Em segundo lugar, é importante reconhecer que este tema, apesar de tão atual, não foi descoberto recentemente. Muito ao revés, talvez um dos mais importantes autores que trataram sobre esse tema tenha sido o conhecido pensador alemão Rudolf Otto, que apreendeu a essência do sagrado no que ele chamava de o numinoso, ou seja, aquele ente que faz surgir em nós a relação ambivalente entre temor e veneração e que se associa ao inefável, sendo ele mesmo, absolutamente inacessível à compreensão conceitual. Devemos ressaltar o dualismo temor/veneração, que sempre esteve presente em nossa relação com o sagrado. Segundo lembra Galimberti, “O homem tende a manter-se distante do sagrado, como sempre acontece diante do que se teme, e ao mesmo tempo é por ele atraído”. Lembremos que, ainda nos primórdios da Idade Média surge a chamada teologia negativa ou opofántica, na qual se advoga a tese de que de Deus não se pode falar, pois toda predicação seria uma forma de limitação. Assim, a divindade estaria para além de nossos conceitos e de nossa inteligência.

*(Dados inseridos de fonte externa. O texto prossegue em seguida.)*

(** * tgo: lowering Go SSA to LLVM IR

    A shallow embedding of [tgo.go].  The Go packages the compiler is built on
    ([go/types], [go/constant], [go/token], [x/tools/go/ssa], the LLVM
    bindings, [os]) are modelled as data, one Rocq module per Go package.
    Pointers that the compiler uses as map keys (SSA values, basic blocks,
    functions) are addresses into a heap; operands are addresses, so the
    cyclic SSA graph is represented as it is and the recursion of
    [parseExpr] is bounded by fuel.  The LLVM module is a record of the
    objects created in it, in creation order, and every [Compiler] method is
    a function in a state and error monad over the compiler and the frame.

    The diagnostic [fmt.Print*] calls of the lowering passes are not
    modelled. *)

From Stdlib Require Import ZArith Ascii String List.
From stdpp Require Import base option list gmap strings sorting.

Set Warnings "-register-all".

Open Scope string_scope.
Open Scope list_scope.
Open Scope Z_scope.

(** ** Outcomes of a Go call *)

(** The values of [error] the compiler creates with [errors.New], one
    constructor per call site, and [ErrExternal] for the errors returned by
    the loader, the LLVM bindings and the operating system. *)
Inductive error : Type :=
  | ErrUnknownBasicType        (* "todo: unknown basic type: ..." *)
  | ErrUnknownType             (* "todo: unknown type: ..." *)
  | ErrReturnValues            (* "todo: return values" *)
  | ErrReturnValue             (* "todo: return value" *)
  | ErrUnknownInstruction      (* "unknown instruction: ..." *)
  | ErrUnknownBasicArgType     (* "unknown basic arg type: ..." *)
  | ErrUnknownArgType          (* "unknown arg type: ..." *)
  | ErrTodoBuiltin (name : string)        (* "todo: builtin: " + name *)
  | ErrUndefinedFunction (name : string)  (* "undefined function: " + name *)
  | ErrUnknownCallType         (* "todo: unknown call type: ..." *)
  | ErrUnknownExpression       (* "todo: unknown expression: ..." *)
  | ErrUnknownBinop            (* "unknown binop" *)
  | ErrUnknownConstant         (* "todo: unknown constant" *)
  | ErrUnknownUnop             (* "todo: unknown unop" *)
  | ErrTodoMember              (* "todo: member: ..." *)
  | ErrExternal (msg : string).

(** A call returns normally ([Ok]), returns a non-nil [error] ([Err]), stops
    the program with a run-time panic ([Panic]: index out of range, failed
    type assertion, nil dereference), or exhausts the recursion bound
    ([OutOfFuel]). *)
Inductive outcome (A : Type) : Type :=
  | Ok (a : A)
  | Err (e : error)
  | Panic
  | OutOfFuel.
Arguments Ok {A} a.
Arguments Err {A} e.
Arguments Panic {A}.
Arguments OutOfFuel {A}.

Definition is_Ok {A} (o : outcome A) : bool :=
  match o with Ok _ => true | _ => false end.

Definition obind {A B} (o : outcome A) (k : A -> outcome B) : outcome B :=
  match o with
  | Ok a => k a
  | Err e => Err e
  | Panic => Panic
  | OutOfFuel => OutOfFuel
  end.

(** State and error monad: the state is kept on every exit. *)
Definition M (S A : Type) : Type := S -> outcome A * S.

Definition ret {S A} (a : A) : M S A := fun s => (Ok a, s).
Definition throw {S A} (e : error) : M S A := fun s => (Err e, s).
Definition panic {S A} : M S A := fun s => (Panic, s).
Definition lift {S A} (o : outcome A) : M S A := fun s => (o, s).
Definition gets {S A} (f : S -> A) : M S A := fun s => (Ok (f s), s).
Definition modify {S} (f : S -> S) : M S unit := fun s => (Ok tt, f s).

Por fim, devemos registrar, em terceiro lugar, que esta relação paradoxal está no cerne de toda religião. A princípio o próprio termo religião é um convite à reunião (re-legere) do que se estava separado. Assim, o propósito ou a finalidade da religião seria justamente assegurar que tanto a separação quanto o contato co-existissem de forma simultânea, sendo reguladas por meio das práticas rituais que, por um lado, deveriam evitar que o sagrado se expandisse a ponto de permear toda a realidade, e por outro, deveria evitar a sua total inacessibilidade.
Eis que algo ocorreu com a religião contemporânea. Os rituais foram de tal forma banalizados que o aspecto da sacralidade perdeu seu espaço e sua relevância, tornando-se algo ordinário e corriqueiro. O numinoso tornou-se algo tão próximo que já não desperta temor/veneração. O sagrado se tornou prosaico, trivial e vulgar. O próprio deus, acredita-se, pode ser engarrafado e vendido em qualquer esquina por qualquer pessoa mercador. Sei que no cristianismo o mistério da encarnação do Filho nos remete a uma nova realidade na qual nos aproximamos de um Pai amoroso que nos acolhe em seus braços continuamente abertos. No entanto, o que verificamos é uma tal falta de respeito – em nome de uma pseudo-intimidade – que faz com que aquele que é o Totalmente-Outro, o numinoso, o que é três vezes Santo, seja trivializado e tratado como um garoto de recados que tem a obrigação de nos manter saudáveis, de nos presentear com o carro mais caro do mercado e com uma casa própria com ares de mansão. Esta expectativa acerca de Deus é fruto de um adoecimento em nossa visão do sagrado e, somente quando percebermos a distância qualitativa que existe entre nós e Deus, compreenderemos o erro que se está cometendo. Oxalá saibamos recuperar o espaço do sagrado em nossas vidas; mas que isso seja feito de forma proveitosa e profícua para que nossa religião não seja apenas um amontoado de clichês ditos e cantados ao sabor da música da moda.